Sekar tertohok dengan apa yang dikatakan sang adik kepadanya. Dia masih belum menjawab apa pun. Namun, dalam lubuk hati yang terdalam, Sekar sangat menolak akan keinginan itu. Mana mungkin dia dengan susah payah mengandung dan berjuang sekuat tenaga, kini dengan mudahnya Ningrum meminta calon bayinya itu.
“Aku tidak mungkin memberikan anakku ke kamu, Rum.”
“Ya sudah, aku tidak bisa membantu apa-apa untukmu.”
Ningrum kemudian beranjak untuk masuk ke kamarnya. Sedangkan Sekar masih saja terdiam dengan segala beban yang kini menjadi pikiran utamanya.
Dia tak tahu lagi harus pada siapa mencari bantuan. Ayahnya telah memutuskan untuk tak peduli lagi dengan dirinya. Lalu saudara satu-satunya yang dimiliki pun seolah acuh dan sama sekali tak bisa dijadikan tumpuan.
Tak terasa tetes air mata Sekar kembali hadir. Bahkan jika dia terus saja memforsir pikirannya, perutnya pun semakin terasa kram.

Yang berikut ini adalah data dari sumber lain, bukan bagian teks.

(** * Grid2Op_Resilience: a shallow embedding of the environment engine

    The development follows the Python sources:
    - [grid2op/Environment/Environment.py]   (construction, [max_episode_duration],
      [simulate], [reset], [get_kwargs]);
    - [grid2op/Observation/EssentialObservation.py]   ([update]);
    - [grid2op/Reward/*.py]   (the reward and metric classes).

    Python objects are records, numpy arrays are lists, [dt_int] is a 32-bit
    integer with its wrap-around written out, and floating-point arithmetic is
    an interface ([FloatOps]) so that no property depends on rounding. *)

From Stdlib Require Import ZArith Bool List Lia Ascii.
From stdpp Require Import base option list gmap strings sorting.

Local Open Scope string_scope.
Local Open Scope list_scope.
Local Open Scope Z_scope.

(** ** grid2op.dtypes *)

(** [dt_float] is numpy's [float32]; its arithmetic is kept abstract. *)
Class FloatOps := {
  Float : Type;
  dt_float : Float -> Float;          (* the cast [dt_float(x)] *)
  float_of_int : Z -> Float;          (* an integer used as a float *)
  fadd : Float -> Float -> Float;
  fmul : Float -> Float -> Float;
  fdiv : Float -> Float -> Float;     (* numpy division: no exception *)
  fabs : Float -> Float;
  fltb : Float -> Float -> bool;
}.

(** [np.iinfo(np.int32).max] *)
Definition int32_max : Z := 2147483647.

(** [dt_int(x)]: [x] stored in a two's complement 32-bit integer. *)
Definition dt_int (x : Z) : Z := (x + 2 ^ 31) mod 2 ^ 32 - 2 ^ 31.
(** * AxiomHive hybrid model: fusion orchestrator and attestation engine

    A shallow embedding of [src/axiomhive/__init__.py] and
    [src/axiomhive/core/attestation.py], with the library functions the two
    files call ([hashlib.sha256], [json.dumps], [str.encode]) modelled next
    to them, and the properties of the specification stated over it. *)

From Stdlib Require Import ZArith List Strings.String Strings.Ascii Strings.Byte Bool Lia Permutation.
From Stdlib Require Import PrimFloat FloatOps SpecFloat DecimalString.
From stdpp Require Import gmap.
Import ListNotations.

#[local] Set Warnings "-inexact-float".

Local Open Scope string_scope.
Local Open Scope Z_scope.

(* ===================================================================== *)
(** ** [hashlib.sha256] (FIPS 180-4) on byte sequences                    *)
(* ===================================================================== *)

Module SHA256.

(** 32-bit words are integers in [0, 2^32); every operation wraps. *)
Definition w32 : Z := 2 ^ 32.
Definition add32 (x y : Z) : Z := (x + y) mod w32.
Definition shr (n x : Z) : Z := Z.shiftr x n.
Definition rotr (n x : Z) : Z :=
  Z.lor (Z.shiftr x n) ((Z.shiftl x (32 - n)) mod w32).
Definition not32 (x : Z) : Z := w32 - 1 - x.

Definition ch (x y z : Z) : Z := Z.lxor (Z.land x y) (Z.land (not32 x) z).
Definition maj (x y z : Z) : Z :=
  Z.lxor (Z.lxor (Z.land x y) (Z.land x z)) (Z.land y z).
Definition bsig0 (x : Z) : Z := Z.lxor (Z.lxor (rotr 2 x) (rotr 13 x)) (rotr 22 x).
Definition bsig1 (x : Z) : Z := Z.lxor (Z.lxor (rotr 6 x) (rotr 11 x)) (rotr 25 x).
Definition ssig0 (x : Z) : Z := Z.lxor (Z.lxor (rotr 7 x) (rotr 18 x)) (shr 3 x).
Definition ssig1 (x : Z) : Z := Z.lxor (Z.lxor (rotr 17 x) (rotr 19 x)) (shr 10 x).

(** The round constants are the first 32 bits of the fractional parts of
    the cube roots of the first 64 primes, the initial state those of the
    square roots of the first 8: both tables are computed, not typed in. *)
Definition is_prime (n : Z) : bool :=
  forallb (fun d => negb (n mod d =? 0) || (n <=? d))
          (map Z.of_nat (seq 2 18)).

Definition primes : list Z :=
  Eval vm_compute in filter is_prime (map Z.of_nat (seq 2 310)).

(** Integer cube root, one bit at a time from bit [b - 1] down. *)
Fixpoint icbrt_bits (b : nat) (n r : Z) : Z :=
  match b with
  | O => r
  | S b' =>
      let c := r + 2 ^ Z.of_nat b' in
      icbrt_bits b' n (if c * c * c <=? n then c else r)
  end.
Definition icbrt (n : Z) : Z := icbrt_bits 40 n 0.

Definition K : list Z :=
  Eval vm_compute in map (fun p => icbrt (p * 2 ^ 96) mod w32) primes.

Definition H0 : list Z :=
  Eval vm_compute in map (fun p => Z.sqrt (p * 2 ^ 64) mod w32) (firstn 8 primes).

(** Padding: the byte 0x80, zero bytes up to 56 modulo 64, then the bit
    length as a 64-bit big-endian integer. *)
Definition be_bytes (n : nat) (x : Z) : list Z :=
  map (fun i => Z.shiftr x (8 * Z.of_nat (n - 1 - i)) mod 256) (seq 0 n).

Sekar bingung dengan kondisi yang semakin menyulitkan. Andai saja masih ada Dimas di sisinya, pastinya Sekar tak akan kesulitan seperti ini.
“Aku mau pergi, dan ingat Sekar, suamiku akan pulang sore nanti. Kalau kamu tidak bisa memberikan anak itu padaku, lebih baik kamu pergi dari rumahku.”

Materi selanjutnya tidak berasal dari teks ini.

Lemma waiting_step N a s e s' :
  1 <= N <= int_max -> 0 <= a -> a + is_arrive e < N ->
  waiting N a s -> step s e = Some s' -> waiting N (a + is_arrive e) s'.
Proof.
  intros HN Ha Hlt [Hthr Hcnt Hgen Hpark Hsize] Hstep.
  destruct e as [t|t]; cbn [step is_arrive] in *.
  - destruct (thr s !! t) as [st|] eqn:Ht.
    { rewrite (Hpark t st Ht) in Hstep. done. }
    unfold Wait_enter in Hstep. cbn [count threshold generation] in Hstep.
    rewrite Hcnt, Hthr, Hgen in Hstep.
    rewrite int_add_id in Hstep by (unfold in_int, int_min, int_max in *; lia).
    destruct (Z.eqb_spec (a + 1) N); [lia|].
    unfold Wait_recheck in Hstep. cbn [generation] in Hstep.
    injection Hstep as <-. split; cbn [bar thr count threshold generation]; try done.
    + intros t' st'. destruct (decide (t' = t)) as [->|Hne].
      * rewrite lookup_insert_eq. by intros [= <-].
      * rewrite lookup_insert_ne by done. apply Hpark.
    + rewrite map_size_insert_None by done. lia.
  - destruct (thr s !! t) as [[g|]|] eqn:Ht; [|done..].
    pose proof (Hpark t _ Ht) as [= ->].
    unfold Wait_recheck in Hstep. rewrite Hgen in Hstep. cbn in Hstep.
    injection Hstep as <-. rewrite Z.add_0_r.
    split; cbn [bar thr]; try done.
    + intros t' st'. destruct (decide (t' = t)) as [->|Hne].
      * rewrite lookup_insert_eq. by intros [= <-].
      * rewrite lookup_insert_ne by done. apply Hpark.
    + rewrite map_size_insert_Some by done. lia.
Qed.

Lemma is_arrive_nonneg e : 0 <= is_arrive e <= 1.
Proof. destruct e; cbn; lia. Qed.

Lemma waiting_run N evs :
  1 <= N <= int_max ->
  forall a s s', 0 <= a -> a + arrivals evs < N ->
    waiting N a s -> run s evs = Some s' -> waiting N (a + arrivals evs) s'.
Proof.
  intros HN. induction evs as [|e evs IH]; intros a s s' Ha Hlt Hw Hrun.
  - injection Hrun as <-. cbn [arrivals]. by rewrite Z.add_0_r.
  - cbn [run arrivals] in *. destruct (step s e) as [s1|] eqn:Hstep; [|done].
    pose proof (is_arrive_nonneg e). pose proof (BarrierFacts.arrivals_bounds evs).
    rewrite Z.add_assoc. apply (IH _ s1); [lia|lia| |done].
    apply (waiting_step N a s e s1); [done|done|lia|done|done].
Qed.

Lemma waiting_init N : waiting N 0 (init N).
Proof. split; cbn [init bar thr NewBarrier count threshold generation]; try done. Qed.

(** X1. A barrier built for [N] participants lets nobody through early and
    leaves nobody behind. While fewer than [N] goroutines have called
    [Wait], whatever wake-ups occurred, every one of them is parked and
    none has returned. When the calls so far are a multiple of [N], every
    goroutine still parked passes the loop test at its next wake-up. *)
Theorem barrier_holds_then_releases (N : Z) (evs : list event) (s : System) :
  1 <= N <= int_max ->
  Z.of_nat (length evs) < int_max ->
  run (init N) evs = Some s ->
  (arrivals evs < N ->
     generation (bar s) = 0 /\
     count (bar s) = arrivals evs /\
     Z.of_nat (size (thr s)) = arrivals evs /\
     forall t st, thr s !! t = Some st -> st = Parked 0) /\
  (arrivals evs mod N = 0 ->
     forall t g, thr s !! t = Some (Parked g) -> Wait_recheck (bar s) g = Returned).
Proof.
  intros HN Hlen Hrun. split.
  - intros Hlt.
    destruct (waiting_run N evs HN 0 (init N) s) as [_ Hc Hg Hp Hs];
      [lia|lia|apply waiting_init|done|].
    rewrite Z.add_0_l in *. done.
  - intros Hmod t g Ht.
    destruct (BarrierFacts.Inv_run N evs s HN Hlen Hrun) as [_ Hcnt _ _ Hquiet].
    rewrite Hmod in Hcnt. pose proof (Hquiet Hcnt t g Ht) as Hlt.
    unfold Wait_recheck. destruct (Z.eqb_spec g (generation (bar s))); [lia|done].
Qed.

Lemma barrier_holds_then_releases_witness :
  let s := {| bar := {| count := 2; threshold := 3; generation := 0 |};
              thr := <[5%nat := Parked 0]> (<[6%nat := Parked 0]> ∅) |} in
  (arrivals [Arrive 6; Wake 6; Arrive 5; Wake 6]%nat < 3 ->
     generation (bar s) = 0 /\
     count (bar s) = arrivals [Arrive 6; Wake 6; Arrive 5; Wake 6]%nat /\
     Z.of_nat (size (thr s)) = arrivals [Arrive 6; Wake 6; Arrive 5; Wake 6]%nat /\
     forall t st, thr s !! t = Some st -> st = Parked 0) /\
  (arrivals [Arrive 6; Wake 6; Arrive 5; Wake 6]%nat mod 3 = 0 ->
     forall t g, thr s !! t = Some (Parked g) -> Wait_recheck (bar s) g = Returned).
Proof.
  apply (barrier_holds_then_releases 3 [Arrive 6; Wake 6; Arrive 5; Wake 6]%nat).
  - unfold int_max. lia.
  - unfold int_max. simpl. lia.
  - vm_compute. reflexivity.
Defined.

End BarrierPhaseFacts.

(** ** [clamp] *)

Module ClampFacts.

Import Go Png.

Lemma SFcompare_refl_finite s m e :
  SFcompare (S754_finite s m e) (S754_finite s m e) = Some Eq.
Proof.
  cbn [SFcompare]. rewrite Z.compare_refl.
  assert (PosDef.Pos.compare_cont Eq m m = Eq) as -> by apply Pos.compare_cont_refl.
  by destruct s.
Qed.

Lemma get_sign_ltb (x : float) :
  (x =? 0)%float = false -> get_sign x = (x <? 0)%float.
Proof.
  intros Hnz.
  change (get_sign x) with ((if (x =? 0)%float then (1 / x)%float else x) <? 0)%float.
  by rewrite Hnz.
Qed.

(** A float below zero: negative infinity or a negative finite number. *)
Lemma ltb_zero_cases (x : float) :
  (x <? 0)%float = true ->
  (x =? x)%float = true /\ (x =? 0)%float = false.
Proof.
  rewrite FloatAxioms.ltb_spec, !FloatAxioms.eqb_spec.
  change (Prim2SF 0) with (S754_zero false).
  destruct (Prim2SF x) as [[]|[]| |[] m e]; unfold SFltb, SFeqb; cbn [SFcompare];
    try done.
  rewrite Z.compare_refl.
  by assert (PosDef.Pos.compare_cont Eq m m = Eq) as -> by apply Pos.compare_cont_refl.
Qed.

Lemma clamp_below (comp : float) :
  (comp <? 0)%float = true -> clamp comp = 0.
Proof.
  intros Hlt. destruct (ltb_zero_cases comp Hlt) as [Hrefl Hnz].
  unfold clamp, math_Max, is_pos_inf, is_nan.
  rewrite (get_sign_ltb comp Hnz), Hlt, Hrefl, andb_false_r.
  change (is_infinity 0 && negb (get_sign 0)) with false.
  change (negb (0 =? 0)%float) with false. cbn [orb negb].
  change (0 =? 0)%float with true. cbn [andb].
  change (get_sign 0) with false.
  by destruct (0 =? comp)%float.
Qed.

(** A float above 65535: positive infinity or a positive finite number. *)
Lemma gtb_cases (x : float) :
  (65535 <? x)%float = true ->
  (x =? x)%float = true /\ (x =? 0)%float = false /\ (0 =? x)%float = false /\
  (x <? 0)%float = false.
Proof.
  rewrite !FloatAxioms.ltb_spec, !FloatAxioms.eqb_spec.
  change (Prim2SF 0) with (S754_zero false).
  change (Prim2SF 65535) with (S754_finite false 9007061815787520 (-37)).
  destruct (Prim2SF x) as [[]|[]| |[] m e]; unfold SFltb, SFeqb; cbn [SFcompare];
    try done.
  intros _. rewrite Z.compare_refl.
  by assert (PosDef.Pos.compare_cont Eq m m = Eq) as -> by apply Pos.compare_cont_refl.
Qed.

Lemma clamp_above (comp : float) :
  (65535 <? comp)%float = true -> clamp comp = 65535.
Proof.
  intros Hgt. destruct (gtb_cases comp Hgt) as (Hrefl & Hnz & Hzn & Hlt).
  unfold clamp, math_Max, is_pos_inf, is_nan.
  rewrite (get_sign_ltb comp Hnz), Hlt, Hrefl, Hzn.
  change (is_infinity 0 && negb (get_sign 0)) with false.
  change (negb (0 =? 0)%float) with false. cbn [orb negb andb].
  rewrite andb_true_r, andb_false_r.
  destruct (is_infinity comp) eqn:Hinf; [vm_compute; reflexivity|].
  unfold math_Min, is_neg_inf, is_nan.
  rewrite (get_sign_ltb comp Hnz), Hlt, Hrefl, Hgt, Hinf.
  change (is_infinity 65535 && get_sign 65535) with false.
  change (negb (65535 =? 65535)%float) with false.
  change (65535 =? 0)%float with false. cbn [orb andb negb].
  vm_compute. reflexivity.
Qed.

Lemma clamp_is_uint16 (comp : float) : is_uint16 (clamp comp).
Proof. apply PngFacts.uint16_is_uint16. Qed.

Lemma digits2_pos_bound (m : positive) : Z.pos m < 2 ^ Z.pos (digits2_pos m).
Proof.
  induction m as [m IH|m IH|]; cbn [digits2_pos]; [| |done].
  - rewrite Pos2Z.inj_succ, Z.pow_succ_r by lia. lia.
  - rewrite Pos2Z.inj_succ, Z.pow_succ_r by lia. lia.
Qed.

Lemma valid_mantissa_bound (x : float) (s : bool) (m : positive) (e : Z) :
  Prim2SF x = S754_finite s m e -> Z.pos m < 2 ^ 53.
Proof.
  intros E. pose proof (Prim2SF_valid x) as Hv. rewrite E in Hv.
  cbn [SpecFloat.valid_binary] in Hv. unfold bounded, canonical_mantissa, fexp in Hv.
  apply andb_true_iff in Hv as [Hc _]. apply Z.eqb_eq in Hc.
  pose proof (digits2_pos_bound m) as Hd.
  assert (Z.pos (digits2_pos m) <= 53) as Hle.
  { change prec with 53 in Hc.
    change (IntDef.Z.max ?a ?b) with (Z.max a b) in Hc. lia. }
  eapply Z.lt_le_trans; [exact Hd|]. apply Z.pow_le_mono_r; lia.
Qed.

(** A float from 0 to 65535: a zero, or a positive finite number whose
    exponent is at most that of 65535. *)
Lemma in_range_cases (x : float) :
  (0 <=? x)%float = true -> (x <=? 65535)%float = true ->
  ((x =? x)%float = true /\ (x <? 0)%float = false /\ (65535 <? x)%float = false /\
   is_infinity x = false) /\
  ((exists s, Prim2SF x = S754_zero s) \/
   ((x =? 0)%float = false /\ (0 =? x)%float = false /\
    exists m e, Prim2SF x = S754_finite false m e /\ e <= -37)).
Proof.
  unfold is_infinity.
  rewrite !FloatAxioms.leb_spec, !FloatAxioms.ltb_spec, !FloatAxioms.eqb_spec, abs_spec.
  change (Prim2SF 0) with (S754_zero false).
  change (Prim2SF infinity) with (S754_infinity false).
  change (Prim2SF 65535) with (S754_finite false 9007061815787520 (-37)).
  destruct (Prim2SF x) as [[]|[]| |[] m e]; unfold SFleb, SFltb, SFeqb;
    cbn [SFcompare SFabs].
  all: try (intros; discriminate).
  - intros _ _. split; [by split_and!|]. left. by eexists.
  - intros _ _. split; [by split_and!|]. left. by eexists.
  - set (m0 := 9007061815787520%positive). intros _.
    rewrite Z.compare_refl.
    assert (PosDef.Pos.compare_cont Eq m m = Eq) as -> by apply Pos.compare_cont_refl.
    assert (PosDef.Pos.compare_cont Eq m0 m = CompOpp (PosDef.Pos.compare_cont Eq m m0))
      as -> by (symmetry; apply (Pos.compare_cont_antisym m m0 Eq)).
    rewrite (Z.compare_antisym e (-37)).
    destruct (e ?= -37) eqn:He; cbn [CompOpp].
    + apply Z.compare_eq in He. intros Hm. split.
      * split_and!; [reflexivity|reflexivity| |reflexivity].
        destruct (PosDef.Pos.compare_cont Eq m m0);
          [reflexivity|reflexivity|discriminate].
      * right. split_and!; [reflexivity|reflexivity|].
        exists m, e. split; [reflexivity|]. rewrite He. reflexivity.
    + intros _. split; [split_and!; reflexivity|].
      right. split_and!; [reflexivity|reflexivity|].
      exists m, e. split; [reflexivity|]. apply Z.compare_lt_iff in He.
      apply Z.lt_le_incl. exact He.
    + intros Hm. discriminate.
Qed.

Lagi-lagi kata-kata Ningrum membuat air mata Sekar semakin mengalir deras. Jika dia tak menyetujui apa yang dikatakan adik tirinya itu maka pastilah Sekar akan hidup di pinggir jalan. Dia tak ada sanak saudara lagi selain Ningrum.
Namun, di lubuk hati yang terdalam. Tak mungkin Sekar membiarkan darah dagingnya diambil orang lain, meskipun itu adalah saudaranya sendiri. Sekar dalam kebingungan. Seolah keputusan yang diyakininya begitu sulit untuk bisa diwujudkan.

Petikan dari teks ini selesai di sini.